親子で一緒に楽しむ音楽やリズム遊びは、社会性や言葉の発達によい影響をもたらす可能性が報告されています。とくにリズムに合わせて体を動かすプログラムでは、社会性や行動面でのよい効果が信頼性の高い試験で示されています。一方で、言葉や認知への効果は関連の報告が中心で、結果にばらつきもあり、まだはっきりしていません。
運動・スポーツは、子どもの心や学び(認知)によい?
運動やスポーツは、子どもの注意力や実行機能(計画・自己コントロール)、心の健康や社会性によい影響をもたらすと報告されています。楽しく体を動かす習慣が、体だけでなく学びや心も支えると考えられます。

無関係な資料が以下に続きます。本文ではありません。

Definition Move (c : Canvas) (tx ty : Z) : Canvas * option error :=
  if (x c =? tx) && (y c =? ty) then (c, None)
  else if (tx >? int_sub (Width c) 1) || (tx <? 0)
          || (ty >? int_sub (Height c) 1) || (ty <? 0)
  then (errorF c ("out of bounds: (" ++ Itoa tx ++ "," ++ Itoa ty ++ ")"),
        Some ErrorOutOfBounds)
  else
    let c1 := move c (x c) tx "C" "D" in
    let c2 := move c1 (y c) ty "B" "A" in
    (set_xy c2 tx ty, None).

(** The first statement of [Write]: the text that will be appended, and
    the canvas after the diagnostic. *)
Definition Write_clip (c : Canvas) (text : string)
  : option (string * Canvas) :=
  let r := int_sub (Width c) (x c) in
  let l := utf8.RuneCountInString text in
  if l >? r then
    slice_to text r >>= fun t =>
    Some (t, errorF c ("string truncated: " ++ text))
  else Some (text, c).

Definition Write (c : Canvas) (text : string) : option Canvas :=
  Write_clip c text >>= fun '(text', c1) =>
  let c2 := WriteString c1 text' in
  let c3 := set_xy c2 (int_add (x c2) (utf8.RuneCountInString text')) (y c2) in
  Some (if x c3 >=? Width c3
        then fst (Move c3 (int_sub (Width c3) 1) (y c3))
        else c3).

(** The method [Set]; the name is a keyword here. *)
Definition Set_ (c : Canvas) (tx ty : Z) (char : Z) : option Canvas :=
  let '(c1, err) := Move c tx ty in
  match err with
  | None => Write c1 (utf8.string_of_rune char)
  | Some _ => Some c1
  end.

Definition WriteAt (c : Canvas) (tx ty : Z) (foreground background : Color)
           (sty : Z) (text : string) : option Canvas :=
  let '(c1, err) := Move c tx ty in
  match err with
  | Some _ => Some c1
  | None =>
      Write (SetBackground (SetForeground (SetStyle c1 sty) foreground)
               background) text
  end.

Definition Flush (c : Canvas) : Canvas :=
  let c1 := if CursorOnEnd c
            then fst (Move c (int_sub (Width c) 1) (int_sub (Height c) 1))
            else c in
  set_buf (set_stdout c1 (List.app (stdout c1) [fmt_Printf (buf c1)])) "".

(** [for i := 0; i < c.Width; i++ { c.Write(" ") }], [n] rounds. *)
Fixpoint write_blanks (n : nat) (c : Canvas) : option Canvas :=
  match n with
  | O => Some c
  | S k => Write c " " >>= write_blanks k
  end.

(** The outer loop of [Clear], [n] rows to go from row [i]. *)
Fixpoint clear_rows (n : nat) (i : Z) (c : Canvas) : option Canvas :=
  match n with
  | O => Some c
  | S k =>
      write_blanks (Z.to_nat (Width c)) c >>= fun c1 =>
      let c2 := if i <? int_sub (Height c1) 1
                then fst (Move c1 0 (int_add i 1))
                else c1 in
      clear_rows k (int_add i 1) c2
  end.

Definition Clear (c : Canvas) : option Canvas :=
  clear_rows (Z.to_nat (Height c)) 0 (fst (Move c 0 0)) >>= fun c1 =>
  Some (fst (Move c1 0 0)).

(** [for i := 0; i < c.Width; i++ { c.buf.WriteString(" ") }] *)
Fixpoint fill_blanks (n : nat) (c : Canvas) : Canvas :=
  match n with
  | O => c
  | S k => fill_blanks k (WriteString c " ")
  end.

(** The outer loop of [NewCanvas]. *)
Fixpoint fill_rows (n : nat) (i : Z) (background : Color) (c : Canvas)
  : Canvas :=
  match n with
  | O => c
  | S k =>
      let c1 := fill_blanks (Z.to_nat (Width c)) c in
      let c2 := if i <? int_sub (Height c1) 1
                then SetBackground
                       (WriteString (SetBackground c1 ColorDefault) newline)
                       background
                else c1 in
      fill_rows k (int_add i 1) background c2
  end.

(** The zero value of [Color] and the composite literal of [NewCanvas]. *)
Definition Color_zero : Color := mkColor None 0 false.

Definition Canvas_literal (width height : Z) (background : Color) : Canvas :=
  mkCanvas width height None background false "" 0 0 Color_zero Color_zero
           0 [].

(** [NewCanvas] up to and including [c.x, c.y = width, height-1]. *)
Definition NewCanvas_prefill (width height : Z) (background : Color)
  : Canvas :=
  let c := Canvas_literal width height background in
  let c := SetBackground c background in
  let c := SetStyle c StyleNormal in
  let c := fill_rows (Z.to_nat (Height c)) 0 background c in
  set_xy c width (int_sub height 1).

Definition NewCanvas (width height : Z) (background : Color) : Canvas :=
  Flush (fst (Move (NewCanvas_prefill width height background) 0 0)).

(** The guarded methods: the same call between [Lock] and [Unlock]. *)
Definition ClearSafe := Clear.
Definition SetBackgroundSafe := SetBackground.
Definition SetForegroundSafe := SetForeground.
Definition SetStyleSafe := SetStyle.
Definition SetSafe := Set_.
Definition MoveSafe := Move.
Definition WriteSafe := Write.
Definition WriteAtSafe := WriteAt.
Definition FlushSafe := Flush.

(** ** Vocabulary of the statements *)

Definition in_bounds (c : Canvas) (tx ty : Z) : Prop :=
  0 <= tx < Width c /\ 0 <= ty < Height c.

Definition cursor_in_bounds (c : Canvas) : Prop := in_bounds c (x c) (y c).

(** The dimensions are values of type [int]. *)
Definition int_dims (c : Canvas) : Prop :=
  is_int (Width c) /\ is_int (Height c).

(** A relative motion as the specification words it: nothing for a zero
    delta, otherwise one fragment whose repeat count is the absolute
    value of the delta and whose opcode gives the direction. *)
Definition relative_motion (curr given : Z) (forwardOp backwardOp : string)
  : string :=
  if given - curr =? 0 then ""
  else escape ++ "[" ++ Itoa (Z.abs (given - curr))
              ++ (if 0 <? given - curr then forwardOp else backwardOp).

(** The fragments [SetStyle] appends for a style word: the reset for
    Normal first, then one code per other bit, in the order of the
    source. *)
Definition style_code (s bit : Z) (code : string) : string :=
  if Z.land s bit =? 0 then "" else escape ++ code.

Definition style_fragments (s : Z) : string :=
  style_code s StyleNormal "[0m" ++ style_code s StyleBold "[1m"
  ++ style_code s StyleDim "[2m" ++ style_code s StyleUnderlined "[4m"
  ++ style_code s StyleBlink "[5m" ++ style_code s StyleInverted "[7m"
  ++ style_code s StyleHidden "[8m".

Definition attribute_bits : Z :=
  Z.lor StyleNormal (Z.lor StyleBold (Z.lor StyleDim (Z.lor StyleUnderlined
    (Z.lor StyleBlink (Z.lor StyleInverted StyleHidden))))).

(** The text [Write] appends and the canvas after its diagnostic. *)
Definition clipped (c : Canvas) (text : string) : string :=
  if utf8.RuneCountInString text >? Width c - x c
  then take (Z.to_nat (Width c - x c)) text
  else text.

Definition diagnosed (c : Canvas) (text : string) : Canvas :=
  if utf8.RuneCountInString text >? Width c - x c
  then errorF c ("string truncated: " ++ text)
  else c.

(** The channel digit of a colour fragment. *)
Definition channel (isbg : bool) : string := if isbg then "4" else "3".

(** Two canvases with the same dimensions, cached cursor and
    cursor-to-end option. *)
Definition same_grid (c c' : Canvas) : Prop :=
  Width c' = Width c /\ Height c' = Height c
  /\ x c' = x c /\ y c' = y c
  /\ CursorOnEnd c' = CursorOnEnd c.

(** Two canvases with the same dimensions. *)
Definition same_dims (c c' : Canvas) : Prop :=
  Width c' = Width c /\ Height c' = Height c.

(** The state every public operation expects and re-establishes. *)
Definition cursor_ok (c : Canvas) : Prop :=
  int_dims c /\ cursor_in_bounds c.

(** The palette index [setBgFg] prints for a colour that is not the
    default: [RGBA] when it is set, [Term256] otherwise. *)
Definition palette_index (clr : Color) : Z :=
  match RGBA clr with
  | Some v => Palette.Index Colors v
  | None => Term256 clr
  end.

(** The one fragment [setBgFg] appends. *)
Definition color_fragment (clr : Color) (isbg : bool) : string :=
  escape ++ "[" ++ channel isbg
  ++ (if isDefault clr then "9m"
      else "8;5;" ++ Itoa (palette_index clr) ++ "m").

(** What a setter appends on a canvas: nothing for the cached value. *)
Definition style_change (c : Canvas) (s : Z) : string :=
  if style c =? s then "" else style_fragments s.

Definition fg_change (c : Canvas) (clr : Color) : string :=
  if Color_eq_dec (fg c) clr then "" else color_fragment clr false.

Definition bg_change (c : Canvas) (clr : Color) : string :=
  if Color_eq_dec (bg c) clr then "" else color_fragment clr true.

(** The text [Clear] writes for [n] rows of width [w], between its first
    and its last [Move]: each row is [w] blanks and the step back from the
    right edge; rows are joined by the motion to the start of the next. *)
Fixpoint clear_text (w : Z) (n : nat) : string :=
  match n with
  | O => ""
  | S k =>
      blanks (Z.to_nat w) ++ escape ++ "[1D"
      ++ match k with
         | O => ""
         | S _ => relative_motion (w - 1) 0 "C" "D" ++ escape ++ "[1B"
                  ++ clear_text w k
         end
  end.

(** What [NewCanvas] appends between two rows of the pre-fill: the
    background is reset for the rest of the terminal line and set again
    on the next one, unless it is the default already. *)
Definition row_separator (background : Color) : string :=
  if Color_eq_dec background ColorDefault then newline
  else color_fragment ColorDefault true ++ newline
       ++ color_fragment background true.

(** The [n] rows of the pre-fill of [NewCanvas]. *)
Fixpoint prefill_rows (w : Z) (background : Color) (n : nat) : string :=
  match n with
  | O => ""
  | S k =>
      blanks (Z.to_nat w)
      ++ match k with
         | O => ""
         | S _ => row_separator background ++ prefill_rows w background k
         end
  end.

(** The public operations, for sequences of calls. *)
Inductive op : Type :=
| OpMove (tx ty : Z)
| OpWrite (text : string)
| OpSet (tx ty : Z) (char : Z)
| OpWriteAt (tx ty : Z) (foreground background : Color) (sty : Z)
            (text : string)
| OpSetForeground (clr : Color)
| OpSetBackground (clr : Color)
| OpSetStyle (sty : Z)
| OpClear
| OpFlush
| OpGuarded (o : op)
| OpAssignLogger (l : option (list string))
| OpAssignCursorOnEnd (b : bool).
(** * pyseer_to_phandango_plot: a shallow embedding and its properties

    The program under study is the single script
    [pyseer_to_phandango_plot.py].  It reads a tab-delimited Pyseer table,
    resolves a variant column and a p-value column from the header, and
    writes a Phandango [.plot] track with one row per accepted variant.

    Modelling conventions.
    - A Python [str] is a [string]; a character is an [ascii] read as a
      code point below 256 (the Latin-1 range of Unicode).  Texts with
      code points above 255 are outside the model.
    - A Python [int] is a [Z]; a Python [float] is a binary64 value of
      [spec_float] (precision 53, exponent bound 1024).  Reading a
      decimal literal rounds to nearest, ties to even.  The C library's
      [log10] and the shortest-digits text of a finite float are
      parameters of the development: every theorem holds for all of
      them.
    - A Python [dict] is a [gmap]; the file system is a [gmap] from a
      path to the text that reading the file in text mode yields (after
      decoding and newline translation).  A file is the text of its
      path: two spellings of one file are two paths of the model, and
      nothing is stated about a run whose output path is another name
      of a file it reads.  A write stores the text as it is written,
      which is the text a later read yields when it holds no carriage
      return.  Errors of the operating system other than a missing
      input file are outside the model: no theorem lists the exceptions
      a run can end with.
    - An exception is a value of [exn]; one that leaves [main] ends the
      process with status 1 before anything is written.
    - The command line is taken as parsed: a run starts from the
      namespace [args] that [parse_args] returns. *)

From Stdlib Require Import ZArith NArith Ascii String List Bool Lia.
From Stdlib Require Import DecimalString DecimalFacts DecimalPos DecimalN DecimalZ.
From Stdlib Require Import Floats.SpecFloat.
From stdpp Require Import base option list gmap strings.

妊娠中のコリン(卵などに多い栄養素)は、子どもの発達によい?
コリンは脳や神経の発達に関わる栄養素で、多くの妊婦が推奨量に届いていないと指摘されています。ただし、妊娠中にコリンを増やすと子どもの発達がよくなるかについては、人を対象にした研究の数が少なく結果もばらついており、現時点ではよくなるともならないとも言い切れません。